• **TASK REQUIREMENTS**:
Find every line in the entries that holds the string "Definition" and report it.
──────── SUPPLIED RECORDS
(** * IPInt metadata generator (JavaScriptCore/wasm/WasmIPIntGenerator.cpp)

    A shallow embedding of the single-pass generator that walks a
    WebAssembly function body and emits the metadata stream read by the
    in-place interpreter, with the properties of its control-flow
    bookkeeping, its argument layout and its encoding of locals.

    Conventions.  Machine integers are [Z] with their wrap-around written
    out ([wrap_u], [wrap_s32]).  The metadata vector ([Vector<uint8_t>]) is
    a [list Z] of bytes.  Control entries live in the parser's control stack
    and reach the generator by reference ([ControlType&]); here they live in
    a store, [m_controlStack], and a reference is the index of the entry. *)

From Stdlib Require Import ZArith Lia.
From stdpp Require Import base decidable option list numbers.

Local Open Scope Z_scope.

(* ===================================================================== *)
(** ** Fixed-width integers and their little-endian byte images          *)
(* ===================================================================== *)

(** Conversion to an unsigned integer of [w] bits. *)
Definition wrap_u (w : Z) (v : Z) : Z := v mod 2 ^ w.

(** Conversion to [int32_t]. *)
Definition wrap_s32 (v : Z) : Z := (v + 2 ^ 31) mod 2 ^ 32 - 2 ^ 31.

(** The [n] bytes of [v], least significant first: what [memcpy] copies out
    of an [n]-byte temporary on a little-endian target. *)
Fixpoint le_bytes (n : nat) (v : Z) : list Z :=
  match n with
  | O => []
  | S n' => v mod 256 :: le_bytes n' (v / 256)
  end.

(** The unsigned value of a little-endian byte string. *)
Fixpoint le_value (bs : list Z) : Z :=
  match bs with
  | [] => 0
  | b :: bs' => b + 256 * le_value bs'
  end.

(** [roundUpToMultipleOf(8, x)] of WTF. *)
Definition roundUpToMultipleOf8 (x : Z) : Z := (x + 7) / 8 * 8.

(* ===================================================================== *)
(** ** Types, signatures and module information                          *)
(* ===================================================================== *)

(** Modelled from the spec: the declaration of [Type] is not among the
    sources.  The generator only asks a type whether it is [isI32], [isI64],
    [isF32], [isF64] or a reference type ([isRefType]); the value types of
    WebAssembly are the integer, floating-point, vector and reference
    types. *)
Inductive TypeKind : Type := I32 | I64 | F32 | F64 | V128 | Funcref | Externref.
────────────────
──────── SUPPLIED RECORDS
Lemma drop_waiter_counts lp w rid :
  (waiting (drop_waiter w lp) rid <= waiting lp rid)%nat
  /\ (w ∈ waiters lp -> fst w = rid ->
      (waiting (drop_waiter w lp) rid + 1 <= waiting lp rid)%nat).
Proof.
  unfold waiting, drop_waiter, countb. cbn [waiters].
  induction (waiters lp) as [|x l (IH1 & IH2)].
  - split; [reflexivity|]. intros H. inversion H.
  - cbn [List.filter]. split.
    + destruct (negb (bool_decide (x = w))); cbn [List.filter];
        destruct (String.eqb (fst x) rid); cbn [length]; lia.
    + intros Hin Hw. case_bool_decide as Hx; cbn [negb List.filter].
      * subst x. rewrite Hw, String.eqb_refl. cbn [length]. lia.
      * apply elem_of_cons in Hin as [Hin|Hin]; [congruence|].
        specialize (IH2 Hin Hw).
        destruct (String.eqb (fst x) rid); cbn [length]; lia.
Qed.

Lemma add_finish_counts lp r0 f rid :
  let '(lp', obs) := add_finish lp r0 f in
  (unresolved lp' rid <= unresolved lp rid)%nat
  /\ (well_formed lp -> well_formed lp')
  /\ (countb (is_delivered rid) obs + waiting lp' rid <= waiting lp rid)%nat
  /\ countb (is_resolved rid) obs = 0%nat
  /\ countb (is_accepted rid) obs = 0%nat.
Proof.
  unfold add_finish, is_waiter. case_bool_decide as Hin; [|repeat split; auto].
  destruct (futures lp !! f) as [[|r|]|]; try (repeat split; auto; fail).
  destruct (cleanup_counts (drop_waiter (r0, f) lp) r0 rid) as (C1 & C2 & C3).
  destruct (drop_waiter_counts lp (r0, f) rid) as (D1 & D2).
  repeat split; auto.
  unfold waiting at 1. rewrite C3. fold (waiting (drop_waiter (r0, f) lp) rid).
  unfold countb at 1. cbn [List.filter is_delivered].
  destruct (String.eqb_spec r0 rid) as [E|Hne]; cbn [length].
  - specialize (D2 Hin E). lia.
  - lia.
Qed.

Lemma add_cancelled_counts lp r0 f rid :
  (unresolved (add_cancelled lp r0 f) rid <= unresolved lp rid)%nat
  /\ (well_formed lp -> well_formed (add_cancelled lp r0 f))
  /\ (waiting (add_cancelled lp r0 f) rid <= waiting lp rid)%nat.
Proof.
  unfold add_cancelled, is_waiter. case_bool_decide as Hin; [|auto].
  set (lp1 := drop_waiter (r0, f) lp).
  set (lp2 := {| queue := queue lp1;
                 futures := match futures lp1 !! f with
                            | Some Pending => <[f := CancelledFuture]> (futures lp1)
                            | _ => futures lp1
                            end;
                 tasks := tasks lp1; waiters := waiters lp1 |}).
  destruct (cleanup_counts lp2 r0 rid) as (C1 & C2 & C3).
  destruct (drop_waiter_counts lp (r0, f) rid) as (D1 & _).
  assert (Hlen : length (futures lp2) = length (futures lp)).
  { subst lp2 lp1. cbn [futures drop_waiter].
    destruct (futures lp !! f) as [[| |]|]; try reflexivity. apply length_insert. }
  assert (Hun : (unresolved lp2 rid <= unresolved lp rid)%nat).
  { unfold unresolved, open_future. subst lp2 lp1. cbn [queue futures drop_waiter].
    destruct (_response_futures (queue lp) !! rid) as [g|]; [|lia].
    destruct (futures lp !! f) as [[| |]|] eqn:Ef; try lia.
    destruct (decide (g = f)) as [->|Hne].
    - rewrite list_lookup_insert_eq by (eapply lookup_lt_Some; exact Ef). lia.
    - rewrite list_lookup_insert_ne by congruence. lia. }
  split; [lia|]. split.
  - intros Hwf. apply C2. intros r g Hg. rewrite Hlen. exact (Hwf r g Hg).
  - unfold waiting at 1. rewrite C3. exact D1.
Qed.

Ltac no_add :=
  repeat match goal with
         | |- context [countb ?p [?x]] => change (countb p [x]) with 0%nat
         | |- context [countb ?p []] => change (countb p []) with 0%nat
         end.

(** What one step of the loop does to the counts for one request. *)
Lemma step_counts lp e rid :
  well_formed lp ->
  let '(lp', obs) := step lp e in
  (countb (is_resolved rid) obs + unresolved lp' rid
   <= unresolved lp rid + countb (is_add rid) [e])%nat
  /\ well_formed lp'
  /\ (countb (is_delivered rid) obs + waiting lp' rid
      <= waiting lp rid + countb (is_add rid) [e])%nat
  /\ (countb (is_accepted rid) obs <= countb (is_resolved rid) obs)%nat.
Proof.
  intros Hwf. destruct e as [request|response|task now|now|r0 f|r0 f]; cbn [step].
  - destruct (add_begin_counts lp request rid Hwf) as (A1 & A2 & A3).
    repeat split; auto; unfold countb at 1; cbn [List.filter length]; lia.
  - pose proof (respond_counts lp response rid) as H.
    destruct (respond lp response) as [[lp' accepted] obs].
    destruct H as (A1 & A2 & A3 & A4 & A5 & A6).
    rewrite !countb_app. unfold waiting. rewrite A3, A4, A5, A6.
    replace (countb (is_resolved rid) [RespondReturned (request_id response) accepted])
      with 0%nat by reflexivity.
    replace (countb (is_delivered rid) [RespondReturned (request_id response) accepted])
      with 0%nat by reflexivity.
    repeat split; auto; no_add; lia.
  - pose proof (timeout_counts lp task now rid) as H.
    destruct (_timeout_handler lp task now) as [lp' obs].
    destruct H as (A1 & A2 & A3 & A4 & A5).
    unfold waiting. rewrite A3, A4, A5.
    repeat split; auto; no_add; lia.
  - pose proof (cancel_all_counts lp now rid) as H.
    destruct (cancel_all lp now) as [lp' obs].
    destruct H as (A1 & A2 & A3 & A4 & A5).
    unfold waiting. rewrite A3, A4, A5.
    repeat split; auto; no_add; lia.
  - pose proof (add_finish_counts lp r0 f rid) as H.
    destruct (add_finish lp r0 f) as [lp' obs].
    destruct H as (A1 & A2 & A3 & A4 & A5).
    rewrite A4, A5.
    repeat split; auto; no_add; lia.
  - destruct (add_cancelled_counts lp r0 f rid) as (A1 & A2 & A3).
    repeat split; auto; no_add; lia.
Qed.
────────────────
• **REPLY TO THE EXERCISE**:
Definition wrap_u (w : Z) (v : Z) : Z := v mod 2 ^ w.
Definition wrap_s32 (v : Z) : Z := (v + 2 ^ 31) mod 2 ^ 32 - 2 ^ 31.
Definition roundUpToMultipleOf8 (x : Z) : Z := (x + 7) / 8 * 8.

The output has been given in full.